Case-Shiller Breakdown For The San Francisco Bay Area
Tweet
Following up on this morning’s Case-Shiller post, here is a closer look at the San Francisco Bay Area housing market, according to the Case-Shiller index.
On a seasonally-adjusted basis, home prices actually rose slightly from November’s reading of 128.79 to 128.81 in December.
Price-improvement was across-the-board, with all price tiers showing strength at the end of 2012.
If inventory continues to remain tight this Spring, I would expect this trend to continue, with prices flat or rising slightly for the first six months or so of 2012.

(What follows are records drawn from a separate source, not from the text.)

(* ===== verification/RirStore.v ===== *)
(** * The RIR store: what is stored is read back *)

From stdpp Require Import relations.
From S2P Require Import Prelude Types AirPattern Air ParamArena Rir RirCodec.

#[local] Open Scope Z_scope.

(** The kinds of payload of the store. *)
Inductive PayloadKind : Set :=
  | KRefs | KSymbols | KVariants | KCallArgs | KParams | KArms | KFieldInits | KFieldDecls
  | KDirectives | KDestructure.
#[export] Instance PayloadKind_eq : EqDecision PayloadKind.
Proof. solve_decision. Defined.

Section Payloads.
Context {Spur : Type} `{!SpurKey Spur}.
Notation Rir := (Rir Spur).

(** The items of a payload, the operation that stores them and the one that reads them. *)
Definition Item (k : PayloadKind) : Type :=
  match k with
  | KRefs => InstRef
  | KSymbols => Spur
  | KVariants => VariantDecl (Spur := Spur)
  | KCallArgs => RirCallArg
  | KParams => RirParam (Spur := Spur)
  | KArms => RirPattern Spur * InstRef
  | KFieldInits => Spur * InstRef
  | KFieldDecls => Spur * Spur * bool
  | KDirectives => RirDirective (Spur := Spur)
  | KDestructure => RirDestructureField (Spur := Spur)
  end.
Definition add_payload (k : PayloadKind) : list (Item k) → Rir → outcome (Z * Z * Rir) :=
  match k with
  | KRefs => add_inst_refs
  | KSymbols => add_symbols
  | KVariants => add_enum_variant_decls
  | KCallArgs => rir_add_call_args
  | KParams => add_params
  | KArms => add_match_arms
  | KFieldInits => add_field_inits
  | KFieldDecls => add_field_decls_with_vis
  | KDirectives => add_directives
  | KDestructure => add_destructure_fields
  end.
Definition get_payload (k : PayloadKind) : Rir → Z → Z → outcome (list (Item k)) :=
  match k with
  | KRefs => get_inst_refs
  | KSymbols => get_symbols
  | KVariants => get_enum_variant_decls
  | KCallArgs => rir_get_call_args
  | KParams => get_params
  | KArms => rir_get_match_arms
  | KFieldInits => get_field_inits
  | KFieldDecls => get_field_decls_with_vis
  | KDirectives => get_directives
  | KDestructure => get_destructure_fields
  end.

(** What the types and the parser guarantee of an item, and what comes back: the item,
    but for the file of the spans of a pattern and the span of a directive. *)
Definition item_ok (k : PayloadKind) : Item k → Prop :=
  match k with
  | KVariants => variant_ok
  | KArms => λ a, pattern_ok a.1
  | KDirectives => directive_ok
  | _ => λ _, True
  end.
Definition read_as (k : PayloadKind) : Item k → Item k :=
  match k with
  | KArms => λ a, (unfile a.1, a.2)
  | KDirectives => reread
  | _ => λ x, x
  end.

(** The steps of the store. *)
Inductive rir_step : Rir → Rir → Prop :=
  | step_payload k items r s n r' : add_payload k items r = Done (s, n, r') → rir_step r r'
  | step_field_decls fields r s n r' : add_field_decls fields r = Done (s, n, r') → rir_step r r'
  | step_extra data r s r' : rir_add_extra data r = Done (s, r') → rir_step r r'
  | step_inst inst r i r' : rir_add_inst inst r = Done (i, r') → rir_step r r'
  | step_set i inst r r' : rir_set i inst r = Done r' → rir_step r r'
  | step_extern f r : rir_step r (add_extern_fn f r)
  | step_block l m s r : rir_step r (add_empty_link_extern_block l m s r)
  | step_span s r : rir_step r (add_function_span s r).

(** ** Payload words are only appended *)

(** [start] and [count] name [words], appended by one operation. *)
Definition appended_at {A} (words : list Z) (items : list A) (r : Rir) (start count : Z) (r' : Rir) : Prop :=
  start = len_u32 (r_extra r) ∧ count = len_u32 items ∧ r_extra r' = r_extra r ++ words.
Lemma add_checked_at {A} words (items : list A) r s n r' :
  add_checked words items r = Done (s, n, r') → appended_at words items r s n r'.
Proof.
  unfold add_checked, rir_add_extra. intros ([s0 r0] & Ha & [= <- <- <-])%bind_Done.
  case_decide; [|done]. by injection Ha as <- <-.
Qed.
Lemma add_pushed_at {A} words (items : list A) r s n r' :
  add_pushed words items r = Done (s, n, r') → appended_at words items r s n r'.
Proof. by intros [= <- <- <-]. Qed.
Lemma add_payload_at k items r s n r' :
  add_payload k items r = Done (s, n, r') → ∃ words, appended_at words items r s n r'.
Proof.
  destruct k; simpl; intros Ha;
    first [apply add_checked_at in Ha|apply add_pushed_at in Ha
          |apply bind_Done in Ha as (? & _ & Ha); apply add_pushed_at in Ha]; eauto.
Qed.
Lemma rir_step_prefix r r' : rir_step r r' → r_extra r `prefix_of` r_extra r'.
Proof.
  destruct 1 as [k items r s n r' Ha|fs r s n r' Ha|data r s r' Ha|inst r i r' Ha|i inst r r' Ha| | |]; simpl; try done.
  - apply add_payload_at in Ha as (ws & _ & _ & ->). by apply prefix_app_r.
  - apply add_checked_at in Ha as (_ & _ & ->). by apply prefix_app_r.
  - unfold rir_add_extra in Ha. case_decide; [|done]. injection Ha as <- <-. by apply prefix_app_r.
  - unfold rir_add_inst in Ha. case_decide; [|done]. by injection Ha as <- <-.
  - apply bind_Done in Ha as (? & _ & [= <-]). done.
Qed.
Lemma rir_steps_prefix r r' : rtc rir_step r r' → r_extra r `prefix_of` r_extra r'.
Proof. induction 1 as [|r1 r2 r3 Hs%rir_step_prefix _ IH]; [done|by etransitivity]. Qed.

(** ** Reading *)
Section Read.
Context (r : Rir) (pre words post : list Z) (Hr : r_extra r = pre ++ words ++ post).
Lemma read_extra : rir_get_extra r (Z.of_nat (length pre)) (Z.of_nat (length words)) = Done words.
Proof using Hr.
  unfold rir_get_extra. rewrite Hr, <-Nat2Z.inj_add. apply slice_range_app.
Qed.
Lemma read_from {A} (m : Rd A) n res :
  reads (times n m) words res → get_from m r (Z.of_nat (length pre)) (Z.of_nat n) = Done res.
Proof using Hr. intros Hm. unfold get_from. by rewrite Hr, !Nat2Z.id, Hm. Qed.
Lemma read_chunks {A} (m : Rd A) size n res :
  reads (times n m) words res → Z.of_nat (length words) = Z.of_nat n * size →
  Z.of_nat (length words) < 2 ^ 32 →
  get_chunks size m r (Z.of_nat (length pre)) (Z.of_nat n) = Done res.
Proof using Hr.
  intros Hm Hl Hs. unfold get_chunks.
  assert (checked_mul 32 (Z.of_nat n) size = Done (Z.of_nat (length words))) as ->
    by (apply checked_mul_Done; unfold in_u; lia).
  simpl. rewrite read_extra. simpl. rewrite Nat2Z.id, (reads_all _ _ _ Hm). done.
Qed.
End Read.

Lemma fixed_words {A} (enc : A → list Z) k l :
  (∀ x, length (enc x) = k) → length (concat (map enc l)) = (length l * k)%nat.
Proof. intros Hk. induction l as [|x l IH]; simpl; [done|]. rewrite length_app, Hk, IH. lia. Qed.

Context `{!SpurLaws Spur} (index_bound : ∀ s : Spur, into_usize s < U32_MAX).

(** Items of four words are read at [start + 4 * i]. *)
Lemma read_destructures r pre l post :
  r_extra r = pre ++ concat (map destructure_words l) ++ post →
  Z.of_nat (length pre + length l * 4) < 2 ^ 32 →
  get_destructure_fields r (Z.of_nat (length pre)) (Z.of_nat (length l)) = Done l.
Proof using SpurLaws0 index_bound.
  intros Hr Hs. unfold get_destructure_fields. rewrite Nat2Z.id. apply mapM_Done, Forall2_same_length_lookup_2.
  { by rewrite length_seq. }
  intros i j f Hj Hf. apply lookup_seq in Hj as [-> Hi]. simpl.
  assert (checked_mul 32 (Z.of_nat i) 4 = Done (Z.of_nat i * 4)) as -> by (apply checked_mul_Done; unfold in_u; lia).
  simpl. assert (checked_add 32 (Z.of_nat (length pre)) (Z.of_nat i * 4) = Done (Z.of_nat (length pre + i * 4))) as ->
    by (apply checked_add_Done; unfold in_u; lia).
  simpl. rewrite Nat2Z.id. destruct (list_elem_of_split_length l i f Hf) as (l1 & l2 & -> & ->).
  rewrite Hr, map_app, concat_app. simpl.
  pose proof (fixed_words destructure_words 4 l1 ltac:(done)) as Hl.
  pose proof (reads_destructure index_bound f (pre ++ concat (map destructure_words l1))
    (concat (map destructure_words l2) ++ post)) as Hf'.
  rewrite length_app, Hl in Hf'. rewrite <-!(assoc_L (++)) in Hf' |- *. simpl in Hf' |- *. by rewrite Hf'.
Qed.

(** The words of a payload with items of a fixed size. *)
Lemma chunks_back {A} (m : Rd A) (enc : A → list Z) (k : nat) items (r0 : Rir) s n r1 (r2 : Rir) :
  (∀ x, reads m (enc x) x) → (∀ x, length (enc x) = k) →
  add_checked (concat (map enc items)) items r0 = Done (s, n, r1) →
  r_extra r1 `prefix_of` r_extra r2 → Z.of_nat (length (r_extra r2)) < 2 ^ 32 → short items →
  get_chunks (Z.of_nat k) m r2 s n = Done items.
Proof using.
  intros Hm Hk (-> & -> & He)%add_checked_at [post Hp] Hs Hi. rewrite He, <-(assoc_L (++)) in Hp.
  pose proof (f_equal length Hp) as Hl. rewrite !length_app in Hl.
  rewrite !len_u32_small by (unfold short in *; lia).
  apply (read_chunks r2 _ _ _ Hp); [|rewrite (fixed_words _ k) by done; lia|lia].
  rewrite <-(map_id items) at 3. apply reads_times. auto.
Qed.
Lemma pushed_back {A} (m : Rd A) (g : A → A) words items (r0 : Rir) s n r1 (r2 : Rir) :
  reads (times (length items) m) words (map g items) →
  add_pushed words items r0 = Done (s, n, r1) →
  r_extra r1 `prefix_of` r_extra r2 → Z.of_nat (length (r_extra r2)) < 2 ^ 32 → short items →
  get_from m r2 s n = Done (map g items).
Proof using.
  intros Hm (-> & -> & He)%add_pushed_at [post Hp] Hs Hi. rewrite He, <-(assoc_L (++)) in Hp.
  pose proof (f_equal length Hp) as Hl. rewrite !length_app in Hl.
  rewrite !len_u32_small by (unfold short in *; lia). by apply (read_from r2 _ _ _ Hp).
Qed.

(** A payload stored before is read back from every vector that extends the store's. *)
Lemma payload_reads k items (r0 : Rir) s n r1 (r2 : Rir) :
  add_payload k items r0 = Done (s, n, r1) → r_extra r1 `prefix_of` r_extra r2 →
  Forall (item_ok k) items → short items → Z.of_nat (length (r_extra r2)) < 2 ^ 32 →
  get_payload k r2 s n = Done (map (read_as k) items).
Proof using SpurLaws0 index_bound.
  intros Ha Hp Hok Hi Hs. rewrite list.Forall_forall in Hok.
  destruct k; simpl in *; rewrite ?map_id.
  - apply add_checked_at in Ha as (-> & -> & He). destruct Hp as [post Hp]. rewrite He, <-(assoc_L (++)) in Hp.
    pose proof (f_equal length Hp) as Hl. rewrite !length_app in Hl. rewrite !len_u32_small by (unfold short in *; lia).
    by apply (read_extra r2 _ _ _ Hp).
  - apply add_checked_at in Ha as (-> & -> & He). destruct Hp as [post Hp]. rewrite He, <-(assoc_L (++)) in Hp.
    pose proof (f_equal length Hp) as Hl. rewrite !length_app, length_map in Hl.
    rewrite !len_u32_small by (unfold short in *; lia).
    pose proof (read_extra r2 _ _ _ Hp) as Hrd. rewrite length_map in Hrd. unfold get_symbols. rewrite Hrd. simpl.
    apply mapM_Done, Forall2_fmap_l, Forall_Forall2_diag, list.Forall_forall. intros x _. simpl.
    by rewrite name_word_id, try_from_into.
  - rewrite <-(map_id items). eapply pushed_back; [|exact Ha|done..].
    apply reads_times. intros x Hx. by apply reads_variant, Hok.
  - by eapply (chunks_back read_arg arg_words 2); [apply reads_arg| |exact Ha|..].
  - by eapply (chunks_back read_param param_words 4); [apply reads_param| |exact Ha|..].
  - apply bind_Done in Ha as (ws & Hws & Ha). unfold rir_get_match_arms.
    eapply pushed_back; [|exact Ha|done..]. eapply reads_timesM; [exact Hws|].
    intros [p body] w Hx Hw Hwd. apply (arm_reads index_bound); [done|by apply (Hok _ Hx)|].
    apply add_pushed_at in Ha as (_ & _ & He). apply prefix_length in Hp. rewrite He, length_app in Hp.
    apply list_elem_of_split in Hw as (l1 & l2 & ->). rewrite concat_app in Hp. simpl in Hp.
    rewrite !length_app in Hp. lia.
  - by eapply (chunks_back read_field_init field_init_words 2); [apply reads_field_init| |exact Ha|..].
  - by eapply (chunks_back read_field_decl field_decl_words 3); [apply reads_field_decl| |exact Ha|..].
  - apply bind_Done in Ha as (ws & Hws & Ha). eapply pushed_back; [|exact Ha|done..].
    eapply reads_timesM; [exact Hws|]. intros d w Hd _ Hw. apply reads_directive; [by apply Hok|done].
  - apply add_pushed_at in Ha as (-> & -> & He). destruct Hp as [post Hp]. rewrite He, <-(assoc_L (++)) in Hp.
    pose proof (f_equal length Hp) as Hl. rewrite !length_app in Hl. rewrite (fixed_words _ 4) in Hl by done.
    rewrite !len_u32_small by (unfold short in *; lia). eapply read_destructures; [exact Hp|lia].
Qed.

(** C18: Payloads of the RIR are read back. Whatever the kind of payload, the start and the
    count returned when it was stored read the same items from every later store, after
    any sequence of store operations; two details come back changed: the spans inside a
    pattern belong to the default file, and the span of a directive ends at its length. *)
Theorem rir_payloads_read_back k items (r0 : Rir) s n r1 (r2 : Rir) :
  add_payload k items r0 = Done (s, n, r1) → rtc rir_step r1 r2 →
  Forall (item_ok k) items → short items → Z.of_nat (length (r_extra r2)) < 2 ^ 32 →
  get_payload k r2 s n = Done (map (read_as k) items).
Proof using SpurLaws0 index_bound. intros Ha Hp%rir_steps_prefix. by apply (payload_reads k items r0 s n r1). Qed.
End Payloads.

(** ** Samples *)
Module RirSample.
Import Names.
Definition sp (a b : Z) : Span := MkSpan 3 a b.
Definition arms : list (RirPattern Name * InstRef) :=
  [(RTuple [RIdent x true (sp 5 6); RInt (-7) (sp 8 10)] None (sp 4 11), 40);
   (RDataVariant None x y [MkBinding false false None (Some (RBool true (sp 20 24)))] (sp 15 25), 41)].
Definition after : Rir Name :=
  match add_payload KArms arms new_rir with Done (_, r) => r | _ => new_rir end.
Definition later : Rir Name :=
  match add_payload KRefs [1; 2] after with Done (_, r) => r | _ => after end.
Lemma index_bound (s : Name) : into_usize s < U32_MAX.
Proof. by destruct s; vm_compute. Qed.
Lemma sample_arms_ok : Forall (item_ok KArms) arms.
Proof.
  repeat constructor; try done; vm_compute; try done.
  intros p [= <-]. constructor. repeat split; vm_compute; done.
Qed.

(** The directive [@allow(y)] at bytes 10 to 14 comes back as the span from 10 to 4. *)
Example directive_span_changed :
  (p ← add_payload KDirectives [MkDirective x [y] (MkSpan 0 10 14)] new_rir;
   get_payload KDirectives p.2 p.1.1 p.1.2) = Done [MkDirective x [y] (MkSpan 0 10 4)].
Proof. by vm_compute. Qed.
End RirSample.

Lemma rir_payloads_read_back_witness :
  rir_get_match_arms RirSample.later 0 2 = Done (map (λ a, (unfile a.1, a.2)) RirSample.arms).
Proof.
  refine (rir_payloads_read_back RirSample.index_bound KArms RirSample.arms new_rir 0 2
    RirSample.after RirSample.later _ _ RirSample.sample_arms_ok _ _).
  - vm_compute. reflexivity.
  - apply rtc_once, (step_payload KRefs [1; 2] RirSample.after 30 2). vm_compute. reflexivity.
  - vm_compute. reflexivity.
  - vm_compute. reflexivity.
Defined.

I disagree with your observation. The overall trend is lower. Inventory levels are artificially tight. Federal Reserve intervention is attempting to hold back the devaluation of home values. That intervention is over heating commodity costs resulting in headwinds to personal and corporate cash flows. Increased commodity costs will erode corporate margins leading to more job cuts. There is a light in the tunnel, but I assure you it is not the other end.
Michael,
I agree with you that home prices will probably track lower over the next few years. However, there are so few homes for sale in the Bay Area right now, I expect December’s uptick will hold through the Spring.
I’m with Michael on this one, my friend. We’ve forecasted bay area home prices plateauing then slightly decreasing around election time through the end of the year. A two month uptick is a fluke to say the least.